Several manufacturers are already collaborating with Modern Meadow to utilize and mainstream its technology. In 2021, BioFabbrica — a partnership between Modern Meadow and Italian textile and materials supplier Limonta — was established to develop bio-based coated materials for various applications including leather goods, footwear and clothing. Earlier this year, Modern Meadow also partnered with SINGTEX — a global textiles supplier to leading brands — to develop new bio-materials including a waterproof, membrane-based material for outdoor gear.

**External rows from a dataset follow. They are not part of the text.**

(* ===== verification/AwsFallback.v ===== *)
(** * AWS capacity fallback

    Model of [sdcm/provision/aws/region_fallback.py], [sdcm/provision/aws/capacity_errors.py],
    of the fallback loops of [SCTProvisionAWSLayout] ([sdcm/sct_provision/aws/layout.py]) and
    of [SCTConfiguration.resolve_amis] ([sdcm/sct_config/config.py]).

    The state is the configuration, which the loops relocate, with the cloud: everything
    provisioning and cleaning up change. Provisioning, clean-up and the lookups of machine
    images are arguments. Provisioning of the whole cluster may change the configuration, as
    reserving capacity does; clean-up, and provisioning with several DCs, for which reservations
    are refused, only read it. The attribute [target_db_image_ids] of the configuration is kept
    among its parameters. *)
From Stdlib Require Import Ascii QArith.
From stdpp Require Import base decidable option strings numbers gmap sets list.
From S2P Require Import Prelude.
From S2P Require Import PyString.
From S2P Require Import PyVal.
From S2P Require Import PyDict.
From S2P Require Import Effects.
From S2P Require Import RegionFallback.
From S2P Require Import GceZones.
From S2P Require Import SpotScores.
From S2P Require Import AwsZones.
Local Open Scope py_scope.

Module AwsFallback.
Import RegionFallback SpotScores AwsZones.

(** ** Errors *)

(** A [ClientError] has a code and a text; errors carry the region they were tagged with. *)
Inductive aexn : Type :=
  | ClientError (code text : string) (failed_region : option string)
  | ProvisioningCapacityExhausted (failed_region : option string)
  | CapacityReservationError
  | RegionAMINotFoundError
  | NoValidAvailabilityZone
  | ValueError
  | RuntimeError
  | OtherException
  | NonException.

Definition is_exception (x : aexn) : bool := match x with NonException => false | _ => true end.

Definition CAPACITY_ERROR_CODES : list string :=
  ["InsufficientInstanceCapacity"; "Unsupported"; "InsufficientCapacity"].

Definition is_letter (c : ascii) : bool := char_in "A" "Z" c || char_in "a" "z" c.

Fixpoint span_letters (s : string) : string * string :=
  match s with
  | String c s' => if is_letter c then let '(a, b) := span_letters s' in (String c a, b) else (EmptyString, s)
  | EmptyString => (EmptyString, EmptyString)
  end.

(** [re.findall(r"An error occurred \(([A-Za-z]+)\)", s)]. *)
Fixpoint find_codes (fuel : nat) (s : string) : list string :=
  match fuel, s with
  | S fuel', String c s' =>
    let prefix := "An error occurred (" in
    if startswith prefix s then
      let '(code, rest) := span_letters (str_drop (String.length prefix) s) in
      if truthy code && startswith ")" rest then code :: find_codes fuel' (str_drop 1 rest)
      else find_codes fuel' s'
    else find_codes fuel' s'
  | _, _ => []
  end.

Definition is_capacity_error (x : aexn) : bool :=
  match x with
  | ClientError code text _ =>
    existsb (λ c, bool_decide (c ∈ CAPACITY_ERROR_CODES)) (code :: find_codes (String.length text) text)
  | _ => false
  end.

Definition attach_failed_region (region : option string) (x : aexn) : aexn :=
  match x with
  | ClientError code text _ => ClientError code text region
  | ProvisioningCapacityExhausted _ => ProvisioningCapacityExhausted region
  | _ => x
  end.

Definition get_failed_region (x : aexn) : option string :=
  match x with
  | ClientError _ _ r | ProvisioningCapacityExhausted r => r
  | _ => None
  end.

(** [except (ClientError, ProvisioningCapacityExhausted)] that does not re-raise. *)
Definition is_exhaustion (x : aexn) : bool :=
  match x with
  | ClientError _ _ _ => is_capacity_error x
  | ProvisioningCapacityExhausted _ => true
  | _ => false
  end.

(** ** Machine images *)
Definition AMI_ID_PARAMS : list string :=
  ["ami_id_db_scylla"; "ami_id_loader"; "ami_id_monitor"; "ami_id_db_cassandra"; "ami_id_db_oracle";
   "ami_id_vector_store"].

Lemma region_name_not_ami : "region_name" ∉ AMI_ID_PARAMS.
Proof. apply (bool_decide_unpack _). by vm_compute. Qed.

Lemma aws_supported_regions_words r : r ∈ AWS_SUPPORTED_REGIONS → word r.
Proof.
  intros Hr. assert (Forall (λ w, bool_decide (w ≠ EmptyString) && no_space w = true) AWS_SUPPORTED_REGIONS) as Hw
    by (apply (bool_decide_unpack _); by vm_compute).
  rewrite Forall_forall in Hw. apply Hw in Hr as [H1 H2]%andb_true_iff. by apply bool_decide_eq_true in H1.
Qed.

(** ** Regions tried *)
Fixpoint index_of (r : string) (l : list string) : option nat :=
  match l with
  | [] => None
  | x :: l' => if String.eqb x r then Some 0 else S <$> index_of r l'
  end.

(** [tried_by_dc] as the pairs of a DC and a region it tried. *)
Definition tried_regions := gset (nat * string).

Definition all_pairs (n : nat) : tried_regions :=
  list_to_set (i ← seq 0 n; (λ r, (i, r)) <$> AWS_SUPPORTED_REGIONS).

Lemma elem_of_all_pairs n i r : (i, r) ∈ all_pairs n ↔ (i < n)%nat ∧ r ∈ AWS_SUPPORTED_REGIONS.
Proof.
  unfold all_pairs. rewrite elem_of_list_to_set, list_elem_of_bind. setoid_rewrite list_elem_of_fmap.
  setoid_rewrite elem_of_seq. split.
  - intros (j & (r' & [= -> ->] & ?) & ?). split; [lia|done].
  - intros [? ?]. exists i. split; [by exists r|lia].
Qed.

(** What a relocation leaves to try. *)
Definition untried (n : nat) (tried : tried_regions) : nat := size (all_pairs n ∖ tried).

Lemma untried_add n tried p :
  p ∈ all_pairs n → p ∉ tried → (untried n (tried ∪ {[p]}) < untried n tried)%nat.
Proof.
  unfold untried. generalize (all_pairs n) as all. intros all Hp Ht. apply subset_size. split; [set_solver|].
  intros Hsub. assert (p ∈ all ∖ (tried ∪ {[p]})) by (apply Hsub; set_solver). set_solver.
Qed.

Lemma untried_mono n tried tried' : tried ⊆ tried' → (untried n tried' <= untried n tried)%nat.
Proof. unfold untried. generalize (all_pairs n) as all. intros all Ht. apply subseteq_size. set_solver. Qed.

Lemma untried_le n tried : (untried n tried <= size (all_pairs n))%nat.
Proof. unfold untried. generalize (all_pairs n) as all. intros all. apply subseteq_size. set_solver. Qed.

Lemma all_pairs_size n : (size (all_pairs n) <= n * length AWS_SUPPORTED_REGIONS)%nat.
Proof.
  unfold all_pairs. set (l := seq 0 n ≫= _).
  assert (length l = n * length AWS_SUPPORTED_REGIONS)%nat as <-.
  { unfold l. clear l. generalize 0%nat as k. induction n as [|n IH]; intros k; [done|].
    cbn [seq mbind list_bind]. rewrite length_app, length_fmap. cbn [Nat.mul]. f_equal. apply IH. }
  unfold size, set_size. cbn. apply submseteq_length, NoDup_submseteq; [apply NoDup_elements|].
  intros p. by rewrite elem_of_elements, elem_of_list_to_set.
Qed.

Lemma index_of_lt r l i : index_of r l = Some i → (i < length l)%nat ∧ l !! i = Some r.
Proof.
  revert i. induction l as [|x l IH]; intros i; cbn; [done|].
  destruct (String.eqb_spec x r) as [->|]; [intros [= <-]; split; [lia|done]|].
  destruct (index_of r l) as [j|]; [|done]. intros [= <-]. destruct (IH j eq_refl). split; [lia|done].
Qed.

Section Fallback.
Context {W : Type}.
(** [_ami_params_snapshot], [convert_name_to_ami_if_needed] and [find_equivalent_ami]. *)
Context (intent : string → option string).
Context (convert_name : string → list string → outcome aexn string).
Context (find_equivalent_ami : string → string → list string → outcome aexn (list string)).

Record state := State { sconf : conf; cloud : W }.
Notation action := (act state aexn).

Definition on_conf (f : conf → conf) : action unit := modify (λ s, State (f (sconf s)) (cloud s)).
Definition set_param (k : string) (v : pyval) : action unit := on_conf (AwsZones.set_param k v).
Definition set_env_region (e : option string) : action unit :=
  on_conf (λ c, Conf (prm c) e (explicit_az c)).
Definition conf_get (k : string) : action pyval := gets (λ s, pget k (prm (sconf s))).
Definition lift {A} (r : outcome aexn A) : action A := λ s, (s, r).
Definition on_cloud {A} (f : conf → W → W * outcome aexn A) : action A :=
  λ s, let '(w, r) := f (sconf s) (cloud s) in (State (sconf s) w, r).

(** The images of the words of [value] in the regions, in order. *)
Fixpoint remap_words (amis : list string) (source_region region : string) : outcome aexn (list string) :=
  match amis with
  | [] => Ok []
  | a :: amis' =>
    try! matches := find_equivalent_ami a source_region [region] in
    match matches with
    | [] => Err RegionAMINotFoundError
    | m :: _ => try! rest := remap_words amis' source_region region in Ok (m :: rest)
    end
  end.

Both ventures are supported by Modern Meadow’s innovation-to-market process, which involves identifying unmet needs in the market for the types of products it can offer. During product development, potential solutions are rigorously tested against a set of sustainability criteria including material input, composition, end-of-life attributes, performance and scalability. From this, a scorecard is created; and a ‘hot spot’ analysis is undertaken to improve the product’s sustainability profile before it undergoes a full life-cycle assessment (LCA).

“Ultimately, every product we develop goes through an LCA as a family,” Lee-Jeffs explains. “This information becomes part of the product dossier that we provide to our partners to support their own product claims.

“Sustainability currently tends to come at the expense of quality, performance or cost — there is a need for solutions that address all three of those factors,” she adds. “No matter how much consumers want to do what’s right for the environment — if the quality and performance are not on par or it is too expensive, behavioral shift is very difficult.”

It’s an approach that has paid off — as companies including SENREVE, Tory Burch and Everlane have begun to incorporate Modern Meadow’s materials into their brand portfolios. Bringing the value chain together to offer consumers alternatives to unsustainable materials is what the company feels it can do well; and it is eager to work with more partners — whether it be material innovators, manufacturers or brands — to co-create the types of solutions that will be needed going forward.

“Creating innovation and sustainable solutions is a challenging task — and we cannot build a bioeconomy alone,” Roggero-Lovisi says. “We are collaborating with partners including brands to developed bio-based supply chains that design for sustainability from the start. Together, we can create environmentally conscious alternatives for the betterment of people and the planet.”